For these Baltic countries, the end of World War II did not bring liberation. Instead, they traded Nazi oppression for nearly five decades of Soviet occupation.

Bush said he has reminded Russian President Vladimir Putin about that history, ahead of the victory celebrations. "Frankly, it's the beginning of a difficult period, and I can understand why some leaders of countries aren't going and some others are," the president said of the anniversary events. He spoke in a series of pre-trip interviews with television outlets in countries he will visit.

Lithuania's President Valdas Adamkus and Estonia's President Arnold Ruutel say they will stay home when dozens of world leaders -- Bush included -- go to Moscow for a parade Monday in Red Square honoring Russia's enormous sacrifices to defeat the Nazis.

Bush's trip has been clouded by Moscow's unhappiness about his stops in two former Soviet republics -- Latvia and Georgia, a move seen by Russia as interference in its neighborhood. The president also will visit the Netherlands. Bush said he would tell Putin he should welcome peaceful democracies on Russia's borders.

"And so I will remind him that this is not a plot by anybody or any nation," Bush said. "This is just the inevitable course of humankind because all humans want to be free."

Bush said the three Baltic countries, as new members of NATO, have a security guarantee from the United States and its allies. Bush said he speaks with Putin frequently about the Baltics.

"And my job at times is to send a message that says, look, treat your neighbors with respect," Bush said. "Free nations, democracies on your border are good for you -- whether that be, by the way, in the Baltics or in Ukraine, I've sent that same message -- or Georgia. In other words, countries that are free countries are countries that will be good neighbors."

At the same time, Bush said he would tell Baltic leaders that democracy must include respect for minority rights, a nod to Moscow's concerns about the treatment of Russian-speakers in the ex-Soviet republics.

Bush, in an interview on Russian television, acknowledged that the United States and Britain played a major role in reshaping Europe at the 1943 Yalta conference of Franklin Roosevelt, Winston Churchill and Josef Stalin. "I think that the main complaint would be that the form of government that the Baltics had to live under was not of their choosing," Bush said. "But, no, there's no question three leaders made the decision."

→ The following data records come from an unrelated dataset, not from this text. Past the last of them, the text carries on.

(** The quotient has a negative exponent, 53 significant bits, and is within
    half a unit in the last place of [p / c]. *)
Lemma divPos_spec (p c : Z) :
  0 < p → 0 < c → 20 * p < 2 ^ 53 →
  ∃ E, 0 < E ∧ 2 ^ (- expo (divPos p c)) = E ∧ expo (divPos p c) < 0
     ∧ 2 ^ 52 * c ≤ p * E
     ∧ - c ≤ 2 * (mant (divPos p c) * c - p * E) ≤ c.
Proof.
  intros Hp Hc Hs.
  assert (Hlp : 0 ≤ Z.log2 p < 49).
  { split; [apply Z.log2_nonneg |]. apply Z.log2_lt_pow2; lia. }
  assert (Hlc : 0 ≤ Z.log2 c) by apply Z.log2_nonneg.
  destruct (Z.log2_spec p Hp) as [Hp1 _].
  destruct (Z.log2_spec c Hc) as [_ Hc2].
  set (lp := Z.log2 p) in *. set (lc := Z.log2 c) in *.
  assert (HE0 : 2 ^ lp * 2 ^ (53 + lc - lp) = 2 ^ 52 * 2 ^ (Z.succ lc)).
  { rewrite <- (Z.pow_add_r 2 lp (53 + lc - lp)); [| lia | lia].
    rewrite <- (Z.pow_add_r 2 52 (Z.succ lc)); [| lia | lia]. f_equal. lia. }
  assert (HE0pos : 0 < 2 ^ (53 + lc - lp)) by (apply Z.pow_pos_nonneg; lia).
  assert (Hnorm0 : 2 ^ 52 * c ≤ p * 2 ^ (53 + lc - lp)) by nia.
  unfold divPos. fold lp lc.
  assert (Hs0 : scaled p c (lp - lc - 53) = (p * 2 ^ (53 + lc - lp), c)).
  { unfold scaled. destruct (Z.leb_spec (lp - lc - 53) 0); [| lia].
    by replace (- (lp - lc - 53)) with (53 + lc - lp) by lia. }
  rewrite Hs0. cbn [fst snd].
  destruct (Z.leb_spec (2 ^ 53) (p * 2 ^ (53 + lc - lp) / c)) as [Hbig | Hsmall].
  - assert (Hs1 : scaled p c (lp - lc - 53 + 1) = (p * 2 ^ (52 + lc - lp), c)).
    { unfold scaled. destruct (Z.leb_spec (lp - lc - 53 + 1) 0); [| lia].
      by replace (- (lp - lc - 53 + 1)) with (52 + lc - lp) by lia. }
    rewrite Hs1. cbn [fst snd mant expo].
    exists (2 ^ (52 + lc - lp)).
    assert (Hpos : 0 < 2 ^ (52 + lc - lp)) by (apply Z.pow_pos_nonneg; lia).
    assert (Hdouble : 2 ^ (53 + lc - lp) = 2 * 2 ^ (52 + lc - lp)).
    { replace (53 + lc - lp) with (Z.succ (52 + lc - lp)) by lia.
      apply Z.pow_succ_r. lia. }
    pose proof (Z.mul_div_le (p * 2 ^ (53 + lc - lp)) c Hc) as Hmd.
    split; [done |]. split; [f_equal; lia |]. split; [lia |].
    split; [nia |].
    pose proof (roundHalfEven_err (p * 2 ^ (52 + lc - lp)) c Hc). lia.
  - rewrite Hs0. cbn [fst snd mant expo].
    exists (2 ^ (53 + lc - lp)).
    split; [done |]. split; [f_equal; lia |]. split; [lia |].
    split; [done |].
    pose proof (roundHalfEven_err (p * 2 ^ (53 + lc - lp)) c Hc). lia.
Qed.

(** The tenths written by [toFixed(1)] for the binary64 quotient are a
    nearest tenth of the exact quotient. *)
Lemma tenths_near (p c : Z) :
  0 < p → 0 < c → 20 * p < 2 ^ 53 →
  let n := tenths (divPos p c) in
  0 ≤ n ∧ - c ≤ 2 * (n * c - 10 * p) ≤ c.
Proof.
  intros Hp Hc Hs.
  destruct (divPos_spec p c Hp Hc Hs) as (E & HE & HpowE & Hexp & Hnorm & Hround).
  unfold tenths. destruct (Z.leb_spec 0 (expo (divPos p c))); [lia |].
  replace (1 - expo (divPos p c)) with (Z.succ (- expo (divPos p c))) by lia.
  rewrite Z.pow_succ_r by lia. rewrite HpowE.
  set (m := mant (divPos p c)) in *.
  assert (Hm : 0 ≤ m) by nia.
  pose proof (Z.div_mod (20 * m + E) (2 * E) ltac:(lia)) as Hdm.
  pose proof (Z.mod_pos_bound (20 * m + E) (2 * E) ltac:(lia)) as Hr.
  set (n := (20 * m + E) / (2 * E)) in *.
  set (r := (20 * m + E) mod (2 * E)) in *.
  simpl.
  assert (Hn : 0 ≤ n) by (apply Z.div_pos; lia).
  split; [done |].
  assert (H252 : 2 ^ 52 * 2 = 2 ^ 53) by reflexivity.
  split.
  - destruct (Z.le_gt_cases (- c) (2 * (n * c - 10 * p))) as [| Hbad]; [done |].
    exfalso.
    assert (H1 : 20 * m * c < (2 * n + 1) * E * c) by nia.
    assert (H2 : 20 * p * E - 10 * c ≤ 20 * m * c) by lia.
    assert (H3 : E * (20 * p - 2 * n * c - c) < 10 * c) by nia.
    assert (H4 : E < 10 * c) by nia.
    nia.
  - destruct (Z.le_gt_cases (2 * (n * c - 10 * p)) c) as [| Hbad]; [done |].
    exfalso.
    assert (H1 : 2 * E * n * c ≤ (20 * m + E) * c) by nia.
    assert (H2 : 20 * m * c ≤ 20 * p * E + 10 * c) by lia.
    assert (H3 : E * (2 * n * c - 20 * p - c) ≤ 10 * c) by nia.
    assert (H4 : E ≤ 10 * c) by nia.
    nia.
Qed.

End NumberFacts.

(** [Number.divPos] is the binary64 division: checked against the standard
    library's on every sum of up to twelve ratings and on large operands. *)
Example divPos_agrees_with_binary64 :
  forallb (fun c => forallb (fun p => Number.agrees p c) (seqZ 1 (5 * c)))
          (seqZ 1 12)
  && forallb (fun pc => Number.agrees (fst pc) (snd pc))
       [(2 ^ 53 - 1, 1); (2 ^ 53 - 1, 2 ^ 53 - 2); (1, 2 ^ 53 - 1);
        (2 ^ 52 + 1, 3); (12345678901234, 7); (7, 12345678901234);
        (21474836475, 4294967295); (4294967291, 4294967295)]
  = true.
Proof. vm_compute. reflexivity. Qed.

(** Ties are decided by the binary64 quotient: 29/20 is below 1.45 and is
    written 1.4, while 5/4 is exactly 1.25 and is written 1.3. *)
Example toFixed1_ties :
  Number.toFixed1 (Number.div 29 20) = "1.4"
  ∧ Number.toFixed1 (Number.div 5 4) = "1.3"
  ∧ Number.toFixed1 (Number.div 8 2) = "4.0".
Proof. vm_compute. done. Qed.

Lemma fold_left_ratings (rs : list Review) (acc : Z) :
  fold_left (fun sum review => sum + r_rating review) rs acc =
    acc + foldr (fun r a => r_rating r + a) 0 rs.
Proof.
  revert acc. induction rs as [| r rs IH]; intros acc; simpl; [lia |].
  rewrite IH. lia.
Qed.

Lemma sumRatings_foldr (rs : list Review) :
  sumRatings rs = foldr (fun r a => r_rating r + a) 0 rs.
Proof. unfold sumRatings. rewrite fold_left_ratings. lia. Qed.

Lemma sumRatings_bounds (rs : list Review) :
  Forall (fun r => 1 ≤ r_rating r ≤ 5) rs →
  Z.of_nat (length rs) ≤ sumRatings rs ≤ 5 * Z.of_nat (length rs).
Proof.
  rewrite sumRatings_foldr.
  induction 1 as [| r rs Hr Hrs IH]; simpl length; simpl foldr; lia.
Qed.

Dan Fried, assistant secretary of state for European affairs, said on Air Force One that there are competing narratives about how World War II was won and the aftermath. "We have our dark spots too, just like the Russians, but we admit it," Fried said. He said the Russians do not.

Russia refuses to apologize for occupying the Baltics, insisting that the Baltic governments of the time had willingly invited Soviet troops into their countries and agreed to join the Soviet Union. Baltic leaders says that if Russia wants glory for defeating the Nazis, it also should take responsibility for the occupation.

Putin said Moscow already has condemned the secret Soviet-Nazi pact that led to the occupation. In an interview published Friday, he said the Soviet-era legislature, the Supreme Soviet, had issued a resolution in 1989 that criticized the 1939 Molotov-Ribbentrop Pact as "a personal decision by Stalin that contradicted the interests of the Soviet people."

"I want to repeat: We already did it," Putin said. "What, we have to do this every day, every year?"

Bush will lay a wreath Saturday at Latvia's towering Freedom Monument, which served as a symbol of resistance in the difficult struggle for independence.

Bush's trip to Latvia, the Netherlands, Russia and the former Soviet republic of Georgia was designed to meet a variety of diplomatic needs.